Saved entries

Lemma epoch_status_delete_epoch_total_rewards epoch_id db :
  CacheDB.epoch_status (CacheDB.delete_epoch_total_rewards epoch_id db)
  = CacheDB.epoch_status db.
Proof. done. Qed.

#[local] Hint Resolve keeps_mret keeps_raise keeps_await keeps_read keeps_query
  memory_execute memory_execute_checked memory_create_task
  finished_epochs_create_task : keeps.
#[local] Hint Extern 2 (keeps finished_epochs (Service.execute _)) =>
  apply finished_epochs_execute; intros;
  first [ apply epoch_status_save_jail_status_batch
        | apply epoch_status_save_node_health_batch
        | apply epoch_status_save_reward_batch
        | apply epoch_status_save_epoch_total_rewards
        | apply epoch_status_delete_epoch_total_rewards ] : keeps.

Ltac keeps_step :=
  match goal with
  | |- keeps _ (_ ≫= _) => apply keeps_bind; [|intros]
  | |- keeps _ (Service.try_except _ _) => apply keeps_try_except; [|intros]
  | |- keeps _ (match ?x with _ => _ end) => destruct x
  | |- keeps _ (if ?x then _ else _) => destruct x
  | |- keeps _ (let '(_, _) := ?x in _) => destruct x
  | |- keeps _ _ => solve [auto with keeps]
  end.

Ltac keeps := repeat keeps_step.

Lemma keeps_get_canonical_height {X} (proj : Service.InferenceService → X)
    client epoch_id requested_height :
  keeps proj (Service.get_canonical_height client epoch_id requested_height).
Proof. unfold Service.get_canonical_height. keeps. Qed.

#[local] Hint Resolve keeps_get_canonical_height : keeps.

Lemma memory_merge client clock epoch_id participants height active :
  keeps memory
    (Service.merge_jail_and_health_data client clock epoch_id participants
       height active).
Proof.
  unfold Service.merge_jail_and_health_data,
    Service.fetch_and_cache_jail_statuses, Service.fetch_and_cache_node_health.
  keeps.
Qed.

Lemma memory_calculate client epoch_id :
  keeps memory (Service._calculate_and_cache_total_rewards client epoch_id).
Proof. unfold Service._calculate_and_cache_total_rewards. keeps. Qed.

#[local] Hint Resolve memory_merge memory_calculate : keeps.

Lemma memory_historical client clock epoch_id height sync :
  keeps memory
    (Service.get_historical_epoch_stats client clock epoch_id height sync).
Proof. unfold Service.get_historical_epoch_stats. keeps. Qed.

#[local] Hint Resolve memory_historical : keeps.

Lemma memory_mark client clock current_epoch_id current_height :
  keeps memory
    (Service._mark_epoch_finished_if_needed client clock current_epoch_id
       current_height).
Proof. unfold Service._mark_epoch_finished_if_needed. keeps. Qed.

Lemma finished_epochs_merge client clock epoch_id participants height active :
  keeps finished_epochs
    (Service.merge_jail_and_health_data client clock epoch_id participants
       height active).
Proof.
  unfold Service.merge_jail_and_health_data,
    Service.fetch_and_cache_jail_statuses, Service.fetch_and_cache_node_health.
  keeps.
Qed.

Lemma finished_epochs_calculate client epoch_id :
  keeps finished_epochs
    (Service._calculate_and_cache_total_rewards client epoch_id).
Proof. unfold Service._calculate_and_cache_total_rewards. keeps. Qed.

#[local] Hint Resolve finished_epochs_merge finished_epochs_calculate : keeps.

(** ** Failure of the current-epoch fetch *)

Lemma fetch_current_epoch_stats_failure client clock current_time :
  keeps_on_failure memory
    (Service.fetch_current_epoch_stats client clock current_time).
Proof.
  unfold Service.fetch_current_epoch_stats.
  apply keeps_on_failure_bind; [auto with keeps|intros height].
  apply keeps_on_failure_bind; [auto with keeps|intros epoch_data].
  apply keeps_on_failure_bind; [apply memory_mark|intros _].
  apply keeps_on_failure_bind; [auto with keeps|intros participants_list].
  destruct (Service.fuse_participants _ _) as [participants_stats stats_for_saving].
  apply keeps_on_failure_bind; [auto with keeps|intros merged].
  intros self e self'. by cbv [mbind Service.M_bind Service.execute
    Service.publish Service.create_task mret Service.M_ret].
Qed.

Lemma fetch_fails_when_down client clock current_time self e :
  Upstream.get_latest_height client = Raise e →
  Service.fetch_current_epoch_stats client clock current_time self
  = (Raise e, self).
Proof.
  intros Hdown. unfold Service.fetch_current_epoch_stats, mbind,
    Service.M_bind, Service.await. by rewrite Hdown.
Qed.

(** C5.  When the fresh fetch of the current epoch fails with an
    exception [e] (as it does when every base URL fails),
    [get_current_epoch_stats] returns the response cached in memory
    before the call if there is one, and raises [e] otherwise. *)
Theorem current_epoch_stats_fallback client clock reload self e self' :
  Service.fetch_current_epoch_stats client clock (time clock) self
  = (Raise e, self') →
  fst (Service.get_current_epoch_stats client clock reload self)
  = match Service.current_epoch_data self with
    | Some data => Ok data
    | None => Raise e
    end.
Proof.
  intros Hfail.
  pose proof (fetch_current_epoch_stats_failure _ _ _ _ _ _ Hfail) as Hmem.
  assert (Hdata : Service.current_epoch_data self'
                  = Service.current_epoch_data self)
    by (unfold memory in Hmem; congruence).
  unfold Service.get_current_epoch_stats, mbind, Service.M_bind, Service.read,
    Service.try_except.
  destruct (Service.cache_is_fresh clock reload self),
    (Service.current_epoch_data self) as [data|] eqn:Hcached;
    rewrite ?Hfail; simpl; rewrite ?Hdata; done.
Qed.

(** ** The cold read of the current epoch *)

Lemma overlay_index jail_map health_map p :
  Models.index (Service.overlay jail_map health_map p) = Models.index p.
Proof. unfold Service.overlay. by repeat case_match. Qed.

Lemma overlay_weight jail_map health_map p :
  Models.weight (Service.overlay jail_map health_map p) = Models.weight p.
Proof. unfold Service.overlay. by repeat case_match. Qed.

Lemma overlay_missed_rate jail_map health_map p :
  Models.missed_rate (Service.overlay jail_map health_map p)
  = Models.missed_rate p.
Proof. unfold Service.overlay. by repeat case_match. Qed.

Lemma merge_returns client clock epoch_id participants height active self :
  ∃ jail_map health_map self',
    Service.merge_jail_and_health_data client clock epoch_id participants
      height active self
    = (Ok (Service.overlay jail_map health_map <$> participants), self').
Proof.
  unfold Service.merge_jail_and_health_data,
    Service.fetch_and_cache_jail_statuses, Service.fetch_and_cache_node_health,
    Service.try_except, mbind, Service.M_bind, Service.query, Service.await,
    Service.execute, mret, Service.M_ret.
  simpl. repeat (case_match; simplify_eq/=); eauto.
Qed.

Lemma mark_cold client clock current_epoch_id current_height self :
  Service.current_epoch_id self = None →
  Service._mark_epoch_finished_if_needed client clock current_epoch_id
    current_height self = (Ok tt, self).
Proof.
  intros Hcold. unfold Service._mark_epoch_finished_if_needed, mbind,
    Service.M_bind, Service.read. by rewrite Hcold.
Qed.

Lemma fuse_fold (data : gmap string Service.EpochParticipantData)
    (l : list Upstream.RawParticipant) acc1 acc2 :
  Models.index <$>
    fst (foldl
           (λ '(participants_stats, stats_for_saving) p,
              match Upstream.rp_current_epoch_stats p with
              | Some stats =>
                  let d := data !! Upstream.rp_index p in
                  (participants_stats
                     ++ [Service.new_participant_stats p d stats],
                   stats_for_saving ++ [Service.new_stats_dict p d])
              | None => (participants_stats, stats_for_saving)
              end)
           (acc1, acc2) l)
  = (Models.index <$> acc1)
    ++ (Upstream.rp_index
          <$> List.filter
                (λ p, bool_decide (is_Some (Upstream.rp_current_epoch_stats p)))
                l).
Proof.
  revert acc1 acc2. induction l as [|p l IH]; intros acc1 acc2.
  - simpl. by rewrite app_nil_r.
  - cbn [foldl List.filter].
    destruct (Upstream.rp_current_epoch_stats p) as [stats|].
    + rewrite IH. rewrite bool_decide_eq_true_2 by eauto.
      rewrite fmap_app. simpl. by rewrite <- app_assoc.
    + rewrite IH. by rewrite bool_decide_eq_false_2 by (by intros [? ?]).
Qed.

(** The participants of a response follow the order of the upstream
    participant list, restricted to the active indices and to the
    records that parse. *)
Lemma fuse_participants_order epoch_participants participants_list :
  Models.index <$> fst (Service.fuse_participants epoch_participants
                          participants_list)
  = Upstream.rp_index
      <$> List.filter
            (λ p, bool_decide (is_Some (Upstream.rp_current_epoch_stats p)))
            (List.filter
               (λ p, bool_decide (Upstream.rp_index p
                                  ∈ Service.active_indices epoch_participants))
               participants_list).
Proof. unfold Service.fuse_participants. by rewrite fuse_fold. Qed.
(** A rate-limit error after the deadline, then an [ssl.SSLError] that is
    not transient: the loop goes on after the first and raises the second;
    rate-limit errors for ever: the loop is still running after 25
    passes. *)
Lemma rate_limit_never_propagates_run :
  loop_body_checked cpython64 default_retry rate_limited_then_ssl tt
    {| current_delay := 16; end_ := 0 |} fresh
  = (Continue {| current_delay := 1; end_ := 36000000 |},
     {| attempts := 1; reads := 1; slept := [5] |})
  /\ isinstance bad_handshake RateLimitReachedError = false
  /\ run_checked cpython64 25 default_retry rate_limited_for_ever tt
       {| current_delay := 16; end_ := 0 |} fresh
     = None.
Proof.
  destruct (rate_limit_never_propagates cpython64 default_retry
              rate_limited_then_ssl tt
              {| current_delay := 16; end_ := 0 |} fresh)
    as (Hgo & Hraise & _ & _).
  destruct (rate_limit_never_propagates cpython64 default_retry
              rate_limited_for_ever tt
              {| current_delay := 16; end_ := 0 |} fresh)
    as (_ & _ & _ & Hever).
  split; [| split].
  - apply (Hgo rate_limited_5).
    + reflexivity.
    + reflexivity.
    + vm_compute. split; discriminate.
    + reflexivity.
  - apply (Hraise 2%nat bad_handshake
             {| attempts := 2; reads := 2; slept := [5] |}).
    reflexivity.
  - apply Hever. intros n. exists rate_limited_5.
    split; [| split; [| split]].
    + unfold rate_limited_for_ever, script. cbn.
      destruct n; reflexivity.
    + reflexivity.
    + vm_compute. split; discriminate.
    + intros m. unfold rate_limited_for_ever, ticking. cbn [now].
      rewrite Z.mul_0_r. reflexivity.
Defined.

(** [Retry(retry_delay=-1)] and a [socket.error], which is listed, well
    before the deadline: the function is not invoked again, the wrapped
    call ends with the error of [time.sleep]. *)
Lemma listed_class_with_negative_delay_is_not_retried :
  In (etype connection_reset)
     (retry_exceptions (Retry_init Omitted (Given (-1)) Omitted Omitted))
  /\ isinstance connection_reset RateLimitReachedError = false
  /\ now (raises connection_reset 0) 1%nat
     < now (raises connection_reset 0) 0%nat
       + timedelta (timeout (Retry_init Omitted (Given (-1)) Omitted Omitted))
  /\ retry_loop_checked cpython64 5
       (Retry_init Omitted (Given (-1)) Omitted Omitted)
       (raises connection_reset 0) tt fresh
     = Some (Raised sleep_error,
             {| attempts := 1; reads := 2; slept := [] |}).
Proof.
  split; [cbn; tauto |]. split; [reflexivity |].
  split; reflexivity.
Qed.

(** Before the deadline, with a delay of four seconds: [socket.error],
    which is listed, is retried; a class that derives from it but is not
    listed itself is raised, at the first attempt of the wrapped call. *)
Lemma retry_iff_exact_type_run :
  loop_body_checked cpython64 default_retry (raises connection_reset 0) tt
    {| current_delay := 4; end_ := 30000000 |} fresh
  = (Continue {| current_delay := 4; end_ := 30000000 |},
     {| attempts := 1; reads := 1; slept := [4] |})
  /\ loop_body_checked cpython64 default_retry
       (raises connection_reset_subclass 0) tt
       {| current_delay := 4; end_ := 30000000 |} fresh
     = (Done (Raised connection_reset_subclass),
        {| attempts := 1; reads := 1; slept := [] |})
  /\ retry_loop_checked cpython64 1 default_retry
       (raises connection_reset_subclass 0) tt fresh
     = Some (Raised connection_reset_subclass,
             {| attempts := 1; reads := 2; slept := [] |}).
Proof.
  assert (Hnotin : ~ In (etype connection_reset_subclass)
                        (retry_exceptions default_retry)).
  { apply class_in_false. reflexivity. }
  destruct (retry_iff_exact_type cpython64 default_retry
              (raises connection_reset 0) tt
              {| current_delay := 4; end_ := 30000000 |} fresh
              connection_reset)
    as (_ & Hin & _);
    [reflexivity | reflexivity | reflexivity | reflexivity |].
  destruct (retry_iff_exact_type cpython64 default_retry
              (raises connection_reset_subclass 0) tt
              {| current_delay := 4; end_ := 30000000 |} fresh
              connection_reset_subclass)
    as (_ & _ & _ & Hsub & Hfirst);
    [reflexivity | reflexivity | reflexivity | reflexivity |].
  split; [| split].
  - apply Hin; [cbn; tauto | vm_compute; split; discriminate].
  - apply (Hsub socket_error).
    + cbn. tauto.
    + reflexivity.
    + exact Hnotin.
  - apply (Hfirst Hnotin eq_refl 0%nat).
Defined.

**TASK OBJECTIVE:** Starting with the first line of the entries and ending with the line that has "apply keeps_bind; [|intros]", copy each line exactly and add nothing.

**RESULT FOR THIS EXERCISE:**
Lemma epoch_status_delete_epoch_total_rewards epoch_id db :
  CacheDB.epoch_status (CacheDB.delete_epoch_total_rewards epoch_id db)
  = CacheDB.epoch_status db.
Proof. done. Qed.

#[local] Hint Resolve keeps_mret keeps_raise keeps_await keeps_read keeps_query
  memory_execute memory_execute_checked memory_create_task
  finished_epochs_create_task : keeps.
#[local] Hint Extern 2 (keeps finished_epochs (Service.execute _)) =>
  apply finished_epochs_execute; intros;
  first [ apply epoch_status_save_jail_status_batch
        | apply epoch_status_save_node_health_batch
        | apply epoch_status_save_reward_batch
        | apply epoch_status_save_epoch_total_rewards
        | apply epoch_status_delete_epoch_total_rewards ] : keeps.

Ltac keeps_step :=
  match goal with
  | |- keeps _ (_ ≫= _) => apply keeps_bind; [|intros]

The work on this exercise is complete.